> **ABOUT THIS EXERCISE**
Output exactly the lines below, starting with the line that has "Y) (xs : list" and going on through the line that has "destruct (run_file _", both included, and no other lines.

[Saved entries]
Lemma _upsert_node_present (i : ident) (data : loc) (w : World) (C : doc) :
  nodes (working (cursor w)) !! i = Some C → C ≠ ∅ →
  let c := cursor w in
  let body := merged i (default ∅ (heap w !! data)) C in
  _upsert_node i data w =
    (Ok tt,
     MkWorld (<[fresh (dom (heap w)) := body]> (heap w))
       (MkCursor (foreign_keys c)
          (MkStore (<[i := body]> (nodes (working c))) (edges (working c)))
          ((executed c ++
              [(_generate_query [id_lookup_clause] None None false, [PId i])]) ++
             [(read_sql "update-node.sql", [PJson body; PId i])]))).
Proof.
  intros Hcur Hne. simpl. unfold _upsert_node. unfold_monad.
  rewrite find_node_spec, Hcur. simpl. rewrite decide_False by done.
  unfold dict_items, dict_new, _set_id, dict_setitem. unfold_monad. simpl.
  unfold json_dumps, dict_items, cursor_execute. simpl.
  rewrite alter_insert_eq, lookup_insert_eq. simpl.
  rewrite run_file_update_node. unfold update_node_stmt. simpl.
  rewrite Hcur. reflexivity.
Qed.

(** *** Caller-visible mutation of the document *)


(** *** The stored document carries the identifier of its row *)

Lemma writes_carry_id_refl s : writes_carry_id s s.
Proof. intros i body ?. by left. Qed.

Lemma writes_carry_id_trans s1 s2 s3 :
  writes_carry_id s1 s2 → writes_carry_id s2 s3 → writes_carry_id s1 s3.
Proof.
  intros H12 H23 i body H3. destruct (H23 i body H3) as [H2|?]; [|by right].
  by apply H12.
Qed.

Lemma carry_ret {A} (a : A) : node_writes_carry_id (mret a).
Proof. intros w. apply writes_carry_id_refl. Qed.

Lemma carry_bind {A B} (m : M A) (k : A → M B) :
  node_writes_carry_id m → (∀ a, node_writes_carry_id (k a)) →
  node_writes_carry_id (m ≫= k).
Proof.
  intros Hm Hk w. unfold_monad. specialize (Hm w).
  destruct (m w) as [[a|e] w1]; simpl in *; [|done].
  eapply writes_carry_id_trans; [exact Hm|apply Hk].
Qed.

Lemma carry_for_each {X} (body : X → M unit) (xs : list X) :
  (∀ x, node_writes_carry_id (body x)) → node_writes_carry_id (for_each body xs).
Proof.
  intros Hb. induction xs as [|x xs IH]; simpl.
  - apply carry_ret.
  - apply carry_bind; auto.
Qed.

Lemma carry_comprehension {X Y} (f : X → M Y) (xs : list X) :
  (∀ x, node_writes_carry_id (f x)) → node_writes_carry_id (comprehension f xs).
Proof.
  intros Hf. induction xs as [|x xs IH]; simpl.
  - apply carry_ret.
  - apply carry_bind; [auto|]. intros y. apply carry_bind; [auto|].
    intros ys. apply carry_ret.
Qed.

Lemma insert_node_stmt_carry body s s' :
  insert_node_stmt body s = Ok s' → writes_carry_id s s'.
Proof.
  unfold insert_node_stmt. destruct (doc_id body) as [j|] eqn:Hid; [|done].
  destruct (nodes s !! j); [done|]. intros [= <-] i b. simpl.
  rewrite lookup_insert_Some. intros [[<- <-]|[_ ?]]; [right|by left].
  by apply doc_id_lookup.
Qed.

Lemma carry_insert_node_execute params :
  node_writes_carry_id (cursor_execute (read_sql "insert-node.sql") params).
Proof.
  intros w. unfold cursor_execute. simpl.
  destruct (run_file _ _ _ _) as [s'|e] eqn:E; simpl;
    [|apply writes_carry_id_refl].
  unfold run_file in E. simpl in E.
  destruct params as [|[| body |] [|]]; try discriminate.
  by eapply insert_node_stmt_carry.
Qed.

Lemma carry_set_id identifier data : node_writes_carry_id (_set_id identifier data).
Proof. intros w. rewrite _set_id_spec. apply writes_carry_id_refl. Qed.

Lemma carry_insert_node identifier data :
  node_writes_carry_id (_insert_node identifier data).
Proof.
  intros w. rewrite _insert_node_spec. simpl.
  destruct (insert_node_stmt _ _) eqn:E; simpl.
  - by eapply insert_node_stmt_carry.
  - apply writes_carry_id_refl.
Qed.

Lemma carry_upsert_node i data : node_writes_carry_id (_upsert_node i data).
Proof.
  intros w. destruct (nodes (working (cursor w)) !! i) as [C|] eqn:Hcur.
  - destruct (decide (C = ∅)) as [->|Hne].
    + rewrite _upsert_node_absent by (by rewrite Hcur).
      pose proof (carry_insert_node (Some i) data (find_node i w).2) as H.
      rewrite find_node_spec in H |- *. exact H.
    + rewrite (_upsert_node_present _ _ _ C) by done. simpl.
      intros j b. simpl. rewrite lookup_insert_Some.
      intros [[<- <-]|[_ ?]]; [right|by left].
      unfold carries_id, merged. apply lookup_insert_eq.
  - rewrite _upsert_node_absent by (by rewrite Hcur).
    pose proof (carry_insert_node (Some i) data (find_node i w).2) as H.
    rewrite find_node_spec in H |- *. exact H.
Qed.

(** The writes keep the store well formed: if every stored document
    carried the identifier of its row before, every one does after. *)
Lemma node_writes_keep_store_well_formed {A} (m : M A) (w : World) :
  node_writes_carry_id m →
  map_Forall carries_id (nodes (working (cursor w))) →
  map_Forall carries_id (nodes (working (cursor (m w).2))).
Proof.
  intros Hm Hwf i body Hi. destruct (Hm w i body Hi) as [Hold|?]; [|done].
  by apply (Hwf i).
Qed.

(** Every node-store write (single and bulk insert, single and bulk
    upsert) leaves only rows that were there before, unchanged, or whose
    document has [body["id"]] equal to the identifier of the row. *)
Lemma node_writes_carry_id_all :
  (∀ data identifier, node_writes_carry_id (add_node data identifier))
  ∧ (∀ nodes ids, node_writes_carry_id (add_nodes nodes ids))
  ∧ (∀ identifier data, node_writes_carry_id (upsert_node identifier data))
  ∧ (∀ nodes ids, node_writes_carry_id (upsert_nodes nodes ids)).
Proof.
  split_and!.
  - intros data identifier. apply carry_insert_node.
  - intros ns ids. unfold add_nodes. apply carry_bind.
    + apply carry_comprehension. intros [i n]. apply carry_bind.
      * apply carry_set_id.
      * intros d. apply carry_bind; [|intros; apply carry_ret].
        intros w. apply writes_carry_id_refl.
    + intros seq. apply carry_for_each. intros params.
      apply carry_bind; [|intros; apply carry_ret].
      apply carry_insert_node_execute.
  - intros i data. apply carry_upsert_node.
  - intros ns ids. apply carry_for_each. intros [i n]. apply carry_upsert_node.
Qed.

(** *** Upsert: insert or merge *)

Lemma insert_node_stmt_set_id (i : ident) (d : doc) (s : Store) :
  insert_node_stmt (<["id" := ident_value i]> d) s =
    match nodes s !! i with
    | Some _ => Raise (IntegrityError "UNIQUE constraint failed: nodes.id")
    | None => Ok (MkStore (<[i := <["id" := ident_value i]> d]> (nodes s)) (edges s))
    end.
Proof. unfold insert_node_stmt. by rewrite doc_id_set_id. Qed.

Lemma _insert_node_live (i : ident) (data : loc) (d : doc) (w : World) :
  heap w !! data = Some d →
  let body := <["id" := ident_value i]> d in
  let c := cursor w in
  let log := executed c ++ [(read_sql "insert-node.sql", [PJson body])] in
  _insert_node (Some i) data w =
    match nodes (working c) !! i with
    | Some _ =>
        (Raise (IntegrityError "UNIQUE constraint failed: nodes.id"),
         MkWorld (<[data := body]> (heap w)) (MkCursor (foreign_keys c) (working c) log))
    | None =>
        (Ok tt,
         MkWorld (<[data := body]> (heap w))
           (MkCursor (foreign_keys c)
              (MkStore (<[i := body]> (nodes (working c))) (edges (working c))) log))
    end.
Proof.
  intros Hd. simpl. rewrite _insert_node_spec. simpl.
  assert (alter (<["id" := ident_value i]>) data (heap w)
          = <[data := <["id" := ident_value i]> d]> (heap w)) as ->.
  { apply map_eq. intros l. destruct (decide (data = l)) as [<-|Hne].
    - by rewrite lookup_alter_eq, lookup_insert_eq, Hd.
    - by rewrite lookup_alter_ne, lookup_insert_ne. }
  rewrite lookup_insert_eq. simpl. rewrite insert_node_stmt_set_id.
  destruct (nodes (working (cursor w)) !! i); reflexivity.
Qed.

> **TASK RESPONSE**
Lemma carry_comprehension {X Y} (f : X → M Y) (xs : list X) :
  (∀ x, node_writes_carry_id (f x)) → node_writes_carry_id (comprehension f xs).
Proof.
  intros Hf. induction xs as [|x xs IH]; simpl.
  - apply carry_ret.
  - apply carry_bind; [auto|]. intros y. apply carry_bind; [auto|].
    intros ys. apply carry_ret.
Qed.

Lemma insert_node_stmt_carry body s s' :
  insert_node_stmt body s = Ok s' → writes_carry_id s s'.
Proof.
  unfold insert_node_stmt. destruct (doc_id body) as [j|] eqn:Hid; [|done].
  destruct (nodes s !! j); [done|]. intros [= <-] i b. simpl.
  rewrite lookup_insert_Some. intros [[<- <-]|[_ ?]]; [right|by left].
  by apply doc_id_lookup.
Qed.

Lemma carry_insert_node_execute params :
  node_writes_carry_id (cursor_execute (read_sql "insert-node.sql") params).
Proof.
  intros w. unfold cursor_execute. simpl.
  destruct (run_file _ _ _ _) as [s'|e] eqn:E; simpl;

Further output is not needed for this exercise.